▶ **Task to complete**
Below are the records. Retype exactly the lines between the lines holding "wf_comm : terminated (ev_comm e);" and "raw_ctx) : enter_state", inclusive.

▶ **The input**
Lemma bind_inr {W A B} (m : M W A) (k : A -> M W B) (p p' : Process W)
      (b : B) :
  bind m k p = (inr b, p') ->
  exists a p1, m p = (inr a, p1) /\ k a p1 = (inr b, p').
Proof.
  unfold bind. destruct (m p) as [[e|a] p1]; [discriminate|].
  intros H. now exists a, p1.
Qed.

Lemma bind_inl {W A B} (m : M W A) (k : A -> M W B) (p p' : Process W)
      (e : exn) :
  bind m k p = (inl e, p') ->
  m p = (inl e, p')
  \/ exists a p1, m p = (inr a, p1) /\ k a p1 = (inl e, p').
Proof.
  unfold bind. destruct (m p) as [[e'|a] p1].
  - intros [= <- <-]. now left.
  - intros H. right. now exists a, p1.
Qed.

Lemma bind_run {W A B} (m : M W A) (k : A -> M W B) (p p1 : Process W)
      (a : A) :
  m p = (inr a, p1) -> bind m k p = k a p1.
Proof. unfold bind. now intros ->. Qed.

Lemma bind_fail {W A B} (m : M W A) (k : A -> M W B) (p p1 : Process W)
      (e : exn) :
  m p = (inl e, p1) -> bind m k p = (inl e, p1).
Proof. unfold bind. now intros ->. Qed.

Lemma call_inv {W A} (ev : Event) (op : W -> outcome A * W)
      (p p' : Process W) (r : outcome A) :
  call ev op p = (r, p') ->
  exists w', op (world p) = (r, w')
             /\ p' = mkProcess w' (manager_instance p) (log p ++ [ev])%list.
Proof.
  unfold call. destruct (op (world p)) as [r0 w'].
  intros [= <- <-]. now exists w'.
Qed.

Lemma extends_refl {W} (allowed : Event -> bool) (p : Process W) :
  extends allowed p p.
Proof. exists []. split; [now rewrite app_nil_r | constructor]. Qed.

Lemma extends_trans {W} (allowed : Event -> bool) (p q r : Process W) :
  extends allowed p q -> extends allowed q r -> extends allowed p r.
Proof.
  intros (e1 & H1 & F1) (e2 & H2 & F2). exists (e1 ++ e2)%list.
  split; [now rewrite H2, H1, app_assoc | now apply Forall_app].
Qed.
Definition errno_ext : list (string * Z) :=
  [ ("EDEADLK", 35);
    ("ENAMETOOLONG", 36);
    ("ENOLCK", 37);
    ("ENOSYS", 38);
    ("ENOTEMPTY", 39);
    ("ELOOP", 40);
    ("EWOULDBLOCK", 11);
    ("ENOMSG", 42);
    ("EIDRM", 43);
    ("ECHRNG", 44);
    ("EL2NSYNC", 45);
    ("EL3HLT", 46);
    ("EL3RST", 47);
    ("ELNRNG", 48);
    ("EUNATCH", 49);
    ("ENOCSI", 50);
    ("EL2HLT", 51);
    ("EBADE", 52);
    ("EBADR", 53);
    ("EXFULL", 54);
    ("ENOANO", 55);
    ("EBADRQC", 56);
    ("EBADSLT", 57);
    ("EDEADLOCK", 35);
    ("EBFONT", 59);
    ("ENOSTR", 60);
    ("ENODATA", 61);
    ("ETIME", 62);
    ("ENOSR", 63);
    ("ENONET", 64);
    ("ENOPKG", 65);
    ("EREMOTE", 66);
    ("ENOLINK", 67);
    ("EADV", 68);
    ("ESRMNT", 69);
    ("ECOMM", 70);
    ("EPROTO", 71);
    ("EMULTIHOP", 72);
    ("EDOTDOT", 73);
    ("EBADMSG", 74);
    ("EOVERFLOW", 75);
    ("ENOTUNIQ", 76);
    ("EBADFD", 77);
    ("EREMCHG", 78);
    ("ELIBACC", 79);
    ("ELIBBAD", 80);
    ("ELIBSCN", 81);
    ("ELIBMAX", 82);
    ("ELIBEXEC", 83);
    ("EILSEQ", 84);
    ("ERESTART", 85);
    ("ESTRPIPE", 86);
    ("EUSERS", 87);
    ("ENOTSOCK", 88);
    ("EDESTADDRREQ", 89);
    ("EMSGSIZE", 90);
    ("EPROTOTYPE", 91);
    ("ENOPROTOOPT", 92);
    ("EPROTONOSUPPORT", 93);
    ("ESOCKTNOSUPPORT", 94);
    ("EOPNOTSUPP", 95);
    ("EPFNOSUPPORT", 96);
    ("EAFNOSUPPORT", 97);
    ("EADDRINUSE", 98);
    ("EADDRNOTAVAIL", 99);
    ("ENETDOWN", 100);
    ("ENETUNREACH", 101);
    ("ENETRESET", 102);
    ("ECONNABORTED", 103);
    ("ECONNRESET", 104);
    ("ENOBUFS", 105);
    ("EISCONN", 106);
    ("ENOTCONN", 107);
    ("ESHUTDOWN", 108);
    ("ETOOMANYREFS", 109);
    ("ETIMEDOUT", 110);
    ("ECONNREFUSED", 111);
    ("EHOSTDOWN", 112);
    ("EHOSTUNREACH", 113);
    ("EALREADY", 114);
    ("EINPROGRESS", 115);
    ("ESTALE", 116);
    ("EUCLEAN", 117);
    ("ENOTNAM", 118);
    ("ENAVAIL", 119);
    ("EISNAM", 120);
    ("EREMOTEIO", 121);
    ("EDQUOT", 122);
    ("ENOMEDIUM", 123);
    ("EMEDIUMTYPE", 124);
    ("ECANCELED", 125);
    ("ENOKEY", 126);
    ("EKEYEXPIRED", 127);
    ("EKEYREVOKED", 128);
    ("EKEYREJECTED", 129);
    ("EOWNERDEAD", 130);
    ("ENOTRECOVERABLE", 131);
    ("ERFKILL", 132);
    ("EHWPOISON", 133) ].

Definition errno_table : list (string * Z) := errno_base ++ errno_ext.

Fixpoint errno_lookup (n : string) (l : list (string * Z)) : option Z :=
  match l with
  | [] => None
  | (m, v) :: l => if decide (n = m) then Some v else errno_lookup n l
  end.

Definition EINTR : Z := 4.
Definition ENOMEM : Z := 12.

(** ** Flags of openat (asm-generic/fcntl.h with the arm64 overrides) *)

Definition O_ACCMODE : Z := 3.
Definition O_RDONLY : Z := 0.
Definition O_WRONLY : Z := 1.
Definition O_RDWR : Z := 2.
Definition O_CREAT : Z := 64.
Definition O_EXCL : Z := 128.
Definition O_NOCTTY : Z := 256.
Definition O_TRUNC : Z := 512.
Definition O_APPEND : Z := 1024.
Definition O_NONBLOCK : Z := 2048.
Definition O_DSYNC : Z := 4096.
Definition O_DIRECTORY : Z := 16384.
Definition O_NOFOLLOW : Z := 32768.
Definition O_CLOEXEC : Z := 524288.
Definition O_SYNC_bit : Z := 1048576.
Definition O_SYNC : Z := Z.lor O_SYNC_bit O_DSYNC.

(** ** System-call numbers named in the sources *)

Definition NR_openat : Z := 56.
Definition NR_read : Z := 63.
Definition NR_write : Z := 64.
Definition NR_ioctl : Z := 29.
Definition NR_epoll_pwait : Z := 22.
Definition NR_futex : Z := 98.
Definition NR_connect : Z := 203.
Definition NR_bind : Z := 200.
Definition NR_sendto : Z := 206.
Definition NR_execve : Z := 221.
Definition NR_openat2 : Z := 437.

...

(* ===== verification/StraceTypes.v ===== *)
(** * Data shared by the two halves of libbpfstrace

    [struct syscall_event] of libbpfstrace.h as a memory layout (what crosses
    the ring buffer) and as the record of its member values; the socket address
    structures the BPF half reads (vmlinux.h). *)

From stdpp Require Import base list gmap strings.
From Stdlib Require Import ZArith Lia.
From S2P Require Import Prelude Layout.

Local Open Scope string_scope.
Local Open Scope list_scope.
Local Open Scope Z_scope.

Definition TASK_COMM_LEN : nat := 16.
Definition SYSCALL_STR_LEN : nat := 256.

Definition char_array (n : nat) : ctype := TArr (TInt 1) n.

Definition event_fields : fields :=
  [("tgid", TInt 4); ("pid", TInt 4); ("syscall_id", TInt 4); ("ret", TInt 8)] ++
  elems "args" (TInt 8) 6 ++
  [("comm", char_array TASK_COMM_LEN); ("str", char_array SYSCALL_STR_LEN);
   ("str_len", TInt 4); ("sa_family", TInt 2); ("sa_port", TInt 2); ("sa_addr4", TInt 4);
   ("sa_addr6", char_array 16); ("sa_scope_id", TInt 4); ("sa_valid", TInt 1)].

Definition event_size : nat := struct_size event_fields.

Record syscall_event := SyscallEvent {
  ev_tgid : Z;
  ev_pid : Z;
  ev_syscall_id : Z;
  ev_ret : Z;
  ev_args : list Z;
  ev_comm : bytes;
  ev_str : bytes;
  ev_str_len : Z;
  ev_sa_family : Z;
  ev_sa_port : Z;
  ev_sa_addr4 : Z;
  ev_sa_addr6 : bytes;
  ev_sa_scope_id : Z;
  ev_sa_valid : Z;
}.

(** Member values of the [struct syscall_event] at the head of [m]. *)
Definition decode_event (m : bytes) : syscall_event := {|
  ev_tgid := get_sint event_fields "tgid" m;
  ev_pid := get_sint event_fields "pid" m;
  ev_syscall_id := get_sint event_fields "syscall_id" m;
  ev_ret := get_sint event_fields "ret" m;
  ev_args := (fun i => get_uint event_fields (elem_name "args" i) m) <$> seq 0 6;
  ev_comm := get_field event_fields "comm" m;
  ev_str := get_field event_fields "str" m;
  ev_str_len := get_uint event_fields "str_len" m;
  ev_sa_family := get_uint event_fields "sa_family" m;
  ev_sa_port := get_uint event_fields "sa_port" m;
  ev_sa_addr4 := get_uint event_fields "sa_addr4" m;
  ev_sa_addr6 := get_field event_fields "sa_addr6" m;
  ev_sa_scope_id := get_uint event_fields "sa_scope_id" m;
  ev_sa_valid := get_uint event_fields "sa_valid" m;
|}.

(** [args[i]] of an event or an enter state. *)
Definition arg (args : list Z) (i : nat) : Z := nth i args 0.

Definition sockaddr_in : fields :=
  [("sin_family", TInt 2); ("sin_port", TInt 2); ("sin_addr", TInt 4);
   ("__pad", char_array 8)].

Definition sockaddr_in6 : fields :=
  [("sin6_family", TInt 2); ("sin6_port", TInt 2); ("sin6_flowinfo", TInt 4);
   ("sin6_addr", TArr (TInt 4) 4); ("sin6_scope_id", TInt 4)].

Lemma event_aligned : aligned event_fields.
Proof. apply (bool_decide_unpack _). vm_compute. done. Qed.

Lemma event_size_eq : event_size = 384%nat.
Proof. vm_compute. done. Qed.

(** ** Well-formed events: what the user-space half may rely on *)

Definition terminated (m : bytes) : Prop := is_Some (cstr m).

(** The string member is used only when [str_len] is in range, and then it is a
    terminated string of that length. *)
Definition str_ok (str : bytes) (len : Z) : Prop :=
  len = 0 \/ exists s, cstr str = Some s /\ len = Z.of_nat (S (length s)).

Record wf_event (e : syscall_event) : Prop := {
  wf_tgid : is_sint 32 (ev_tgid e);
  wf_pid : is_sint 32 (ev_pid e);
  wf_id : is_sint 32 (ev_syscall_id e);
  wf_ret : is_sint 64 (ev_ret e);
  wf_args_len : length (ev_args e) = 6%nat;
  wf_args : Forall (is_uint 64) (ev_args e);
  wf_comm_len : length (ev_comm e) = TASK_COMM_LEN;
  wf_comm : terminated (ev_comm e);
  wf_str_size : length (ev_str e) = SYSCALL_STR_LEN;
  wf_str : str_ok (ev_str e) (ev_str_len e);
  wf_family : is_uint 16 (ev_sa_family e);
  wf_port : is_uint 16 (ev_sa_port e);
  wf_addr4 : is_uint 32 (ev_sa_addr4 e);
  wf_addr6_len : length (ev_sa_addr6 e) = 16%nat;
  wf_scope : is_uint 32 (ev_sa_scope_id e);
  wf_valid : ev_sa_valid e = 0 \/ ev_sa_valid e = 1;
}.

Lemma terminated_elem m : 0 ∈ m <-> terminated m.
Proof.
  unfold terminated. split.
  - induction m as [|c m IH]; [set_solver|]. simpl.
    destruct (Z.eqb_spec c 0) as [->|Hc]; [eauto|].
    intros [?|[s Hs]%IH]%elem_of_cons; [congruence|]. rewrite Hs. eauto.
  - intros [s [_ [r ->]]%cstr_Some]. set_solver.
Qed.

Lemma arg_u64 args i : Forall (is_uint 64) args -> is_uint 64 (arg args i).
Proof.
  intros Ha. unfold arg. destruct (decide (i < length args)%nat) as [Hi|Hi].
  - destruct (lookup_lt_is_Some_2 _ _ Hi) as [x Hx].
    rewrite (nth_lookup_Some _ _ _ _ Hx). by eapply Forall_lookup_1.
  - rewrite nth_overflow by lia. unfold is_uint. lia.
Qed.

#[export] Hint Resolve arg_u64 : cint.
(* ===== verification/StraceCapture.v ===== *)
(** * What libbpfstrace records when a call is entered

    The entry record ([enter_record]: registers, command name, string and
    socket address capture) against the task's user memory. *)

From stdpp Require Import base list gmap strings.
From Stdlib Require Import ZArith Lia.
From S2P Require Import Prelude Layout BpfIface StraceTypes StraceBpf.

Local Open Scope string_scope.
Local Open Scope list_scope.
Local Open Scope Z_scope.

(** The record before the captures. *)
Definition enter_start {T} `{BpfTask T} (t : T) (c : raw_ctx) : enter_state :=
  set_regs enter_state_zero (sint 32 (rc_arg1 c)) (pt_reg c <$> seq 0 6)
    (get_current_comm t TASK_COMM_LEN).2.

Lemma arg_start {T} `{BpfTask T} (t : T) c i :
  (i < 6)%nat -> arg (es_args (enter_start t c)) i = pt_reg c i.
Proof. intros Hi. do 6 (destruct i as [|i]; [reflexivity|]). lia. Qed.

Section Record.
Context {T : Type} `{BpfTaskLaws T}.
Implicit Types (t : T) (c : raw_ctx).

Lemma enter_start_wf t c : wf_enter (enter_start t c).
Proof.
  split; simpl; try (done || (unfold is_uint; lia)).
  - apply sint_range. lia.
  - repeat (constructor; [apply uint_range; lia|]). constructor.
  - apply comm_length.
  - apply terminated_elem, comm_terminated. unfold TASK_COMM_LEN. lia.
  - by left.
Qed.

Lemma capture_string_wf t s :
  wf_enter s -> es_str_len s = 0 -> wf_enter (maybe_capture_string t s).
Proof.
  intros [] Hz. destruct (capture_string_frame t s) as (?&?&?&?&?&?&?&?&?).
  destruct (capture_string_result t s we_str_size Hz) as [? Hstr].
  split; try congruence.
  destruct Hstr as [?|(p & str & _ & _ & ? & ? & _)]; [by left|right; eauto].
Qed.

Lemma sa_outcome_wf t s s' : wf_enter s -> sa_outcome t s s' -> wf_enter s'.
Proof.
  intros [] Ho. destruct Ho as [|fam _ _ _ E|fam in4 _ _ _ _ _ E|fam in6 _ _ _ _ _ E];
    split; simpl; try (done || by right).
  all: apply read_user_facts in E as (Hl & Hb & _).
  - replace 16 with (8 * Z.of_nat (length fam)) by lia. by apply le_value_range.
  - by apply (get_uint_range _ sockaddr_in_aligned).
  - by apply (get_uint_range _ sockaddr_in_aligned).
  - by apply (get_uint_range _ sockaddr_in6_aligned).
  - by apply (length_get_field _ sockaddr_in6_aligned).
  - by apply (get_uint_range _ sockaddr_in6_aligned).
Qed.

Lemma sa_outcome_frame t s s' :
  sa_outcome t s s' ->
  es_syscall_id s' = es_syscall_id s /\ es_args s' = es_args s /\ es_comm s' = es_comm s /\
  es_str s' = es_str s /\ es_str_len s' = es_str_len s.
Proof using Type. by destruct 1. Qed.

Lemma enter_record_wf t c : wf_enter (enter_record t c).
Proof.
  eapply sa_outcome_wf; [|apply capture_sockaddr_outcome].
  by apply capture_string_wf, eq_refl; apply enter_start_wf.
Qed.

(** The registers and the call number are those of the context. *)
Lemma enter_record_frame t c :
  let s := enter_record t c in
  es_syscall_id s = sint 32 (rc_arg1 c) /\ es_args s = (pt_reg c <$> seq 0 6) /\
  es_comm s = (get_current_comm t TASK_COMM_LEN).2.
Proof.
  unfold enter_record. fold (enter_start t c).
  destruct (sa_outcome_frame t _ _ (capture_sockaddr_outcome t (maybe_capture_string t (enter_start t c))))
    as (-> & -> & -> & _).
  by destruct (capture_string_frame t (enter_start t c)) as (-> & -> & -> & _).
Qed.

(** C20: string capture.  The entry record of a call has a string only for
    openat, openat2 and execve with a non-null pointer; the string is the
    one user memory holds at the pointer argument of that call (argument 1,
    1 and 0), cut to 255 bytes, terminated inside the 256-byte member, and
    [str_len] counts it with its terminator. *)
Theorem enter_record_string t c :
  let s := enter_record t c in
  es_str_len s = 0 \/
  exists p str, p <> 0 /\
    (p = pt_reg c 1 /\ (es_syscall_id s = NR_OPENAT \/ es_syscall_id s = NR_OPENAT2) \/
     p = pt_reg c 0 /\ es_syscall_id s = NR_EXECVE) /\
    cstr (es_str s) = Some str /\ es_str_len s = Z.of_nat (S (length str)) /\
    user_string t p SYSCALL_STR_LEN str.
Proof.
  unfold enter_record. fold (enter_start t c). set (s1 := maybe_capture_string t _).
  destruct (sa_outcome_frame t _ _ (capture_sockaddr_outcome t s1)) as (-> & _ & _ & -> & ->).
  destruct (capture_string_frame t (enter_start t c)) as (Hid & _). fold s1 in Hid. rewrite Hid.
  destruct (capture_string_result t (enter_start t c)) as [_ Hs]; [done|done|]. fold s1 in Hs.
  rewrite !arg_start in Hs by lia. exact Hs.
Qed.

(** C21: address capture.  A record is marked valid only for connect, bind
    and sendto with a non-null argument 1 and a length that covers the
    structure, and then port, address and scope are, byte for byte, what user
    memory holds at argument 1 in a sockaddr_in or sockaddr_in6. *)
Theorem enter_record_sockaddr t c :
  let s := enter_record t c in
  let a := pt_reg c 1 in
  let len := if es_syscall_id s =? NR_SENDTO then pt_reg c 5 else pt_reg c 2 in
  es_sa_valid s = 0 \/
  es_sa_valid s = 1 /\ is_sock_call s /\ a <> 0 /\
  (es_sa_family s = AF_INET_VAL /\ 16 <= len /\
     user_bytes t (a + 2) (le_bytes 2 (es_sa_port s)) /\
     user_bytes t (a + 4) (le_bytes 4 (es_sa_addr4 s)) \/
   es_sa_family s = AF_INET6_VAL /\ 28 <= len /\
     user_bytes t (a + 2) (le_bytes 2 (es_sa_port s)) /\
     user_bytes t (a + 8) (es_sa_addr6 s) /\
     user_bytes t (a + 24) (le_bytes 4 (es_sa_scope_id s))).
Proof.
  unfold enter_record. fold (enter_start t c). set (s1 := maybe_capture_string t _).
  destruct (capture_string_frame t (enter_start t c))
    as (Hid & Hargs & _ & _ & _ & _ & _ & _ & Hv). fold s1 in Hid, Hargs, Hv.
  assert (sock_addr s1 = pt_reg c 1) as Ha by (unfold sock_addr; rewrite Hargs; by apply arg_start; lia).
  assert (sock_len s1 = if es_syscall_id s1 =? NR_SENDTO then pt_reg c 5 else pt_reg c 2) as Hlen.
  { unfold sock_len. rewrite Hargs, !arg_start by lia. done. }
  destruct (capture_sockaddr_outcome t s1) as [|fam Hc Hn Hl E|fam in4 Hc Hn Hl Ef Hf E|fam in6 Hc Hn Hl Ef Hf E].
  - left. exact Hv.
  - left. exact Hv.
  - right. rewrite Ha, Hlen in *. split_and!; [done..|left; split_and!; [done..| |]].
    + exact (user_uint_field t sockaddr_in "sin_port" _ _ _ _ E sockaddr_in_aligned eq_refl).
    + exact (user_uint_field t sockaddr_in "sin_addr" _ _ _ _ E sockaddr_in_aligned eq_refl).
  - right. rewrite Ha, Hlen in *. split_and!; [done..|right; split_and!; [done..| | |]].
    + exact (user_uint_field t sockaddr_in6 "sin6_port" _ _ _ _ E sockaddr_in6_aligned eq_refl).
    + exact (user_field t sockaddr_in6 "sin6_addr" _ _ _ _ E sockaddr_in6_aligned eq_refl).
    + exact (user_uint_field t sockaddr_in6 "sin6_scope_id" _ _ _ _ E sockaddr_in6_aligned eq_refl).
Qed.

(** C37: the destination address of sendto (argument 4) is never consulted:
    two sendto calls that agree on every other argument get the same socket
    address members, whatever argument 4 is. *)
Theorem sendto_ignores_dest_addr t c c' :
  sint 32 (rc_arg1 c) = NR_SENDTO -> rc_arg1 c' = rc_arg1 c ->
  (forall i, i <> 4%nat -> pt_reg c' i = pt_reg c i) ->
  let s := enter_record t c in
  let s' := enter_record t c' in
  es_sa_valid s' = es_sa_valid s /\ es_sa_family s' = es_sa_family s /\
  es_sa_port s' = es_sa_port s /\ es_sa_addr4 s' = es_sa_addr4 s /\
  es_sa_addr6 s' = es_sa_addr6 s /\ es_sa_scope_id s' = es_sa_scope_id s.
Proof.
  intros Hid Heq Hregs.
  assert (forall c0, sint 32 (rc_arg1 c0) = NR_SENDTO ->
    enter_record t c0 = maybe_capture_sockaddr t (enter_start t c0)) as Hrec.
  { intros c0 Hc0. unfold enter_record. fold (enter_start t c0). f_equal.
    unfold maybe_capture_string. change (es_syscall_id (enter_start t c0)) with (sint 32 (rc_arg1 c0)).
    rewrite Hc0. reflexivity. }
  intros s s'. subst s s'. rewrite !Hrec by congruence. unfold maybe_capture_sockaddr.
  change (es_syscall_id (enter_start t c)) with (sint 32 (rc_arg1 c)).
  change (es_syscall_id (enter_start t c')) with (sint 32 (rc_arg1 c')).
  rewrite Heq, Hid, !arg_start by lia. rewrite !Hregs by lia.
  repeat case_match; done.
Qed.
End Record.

▶ **Response area**
  wf_comm : terminated (ev_comm e);
  wf_str_size : length (ev_str e) = SYSCALL_STR_LEN;
  wf_str : str_ok (ev_str e) (ev_str_len e);
  wf_family : is_uint 16 (ev_sa_family e);
  wf_port : is_uint 16 (ev_sa_port e);
  wf_addr4 : is_uint 32 (ev_sa_addr4 e);
  wf_addr6_len : length (ev_sa_addr6 e) = 16%nat;
  wf_scope : is_uint 32 (ev_sa_scope_id e);
  wf_valid : ev_sa_valid e = 0 \/ ev_sa_valid e = 1;
}.

Lemma terminated_elem m : 0 ∈ m <-> terminated m.
Proof.
  unfold terminated. split.
  - induction m as [|c m IH]; [set_solver|]. simpl.
    destruct (Z.eqb_spec c 0) as [->|Hc]; [eauto|].
    intros [?|[s Hs]%IH]%elem_of_cons; [congruence|]. rewrite Hs. eauto.
  - intros [s [_ [r ->]]%cstr_Some]. set_solver.
Qed.

Lemma arg_u64 args i : Forall (is_uint 64) args -> is_uint 64 (arg args i).
Proof.
  intros Ha. unfold arg. destruct (decide (i < length args)%nat) as [Hi|Hi].
  - destruct (lookup_lt_is_Some_2 _ _ Hi) as [x Hx].
    rewrite (nth_lookup_Some _ _ _ _ Hx). by eapply Forall_lookup_1.
  - rewrite nth_overflow by lia. unfold is_uint. lia.
Qed.

#[export] Hint Resolve arg_u64 : cint.
(* ===== verification/StraceCapture.v ===== *)
(** * What libbpfstrace records when a call is entered

    The entry record ([enter_record]: registers, command name, string and
    socket address capture) against the task's user memory. *)

From stdpp Require Import base list gmap strings.
From Stdlib Require Import ZArith Lia.
From S2P Require Import Prelude Layout BpfIface StraceTypes StraceBpf.

Local Open Scope string_scope.
Local Open Scope list_scope.
Local Open Scope Z_scope.

(** The record before the captures. *)
Definition enter_start {T} `{BpfTask T} (t : T) (c : raw_ctx) : enter_state :=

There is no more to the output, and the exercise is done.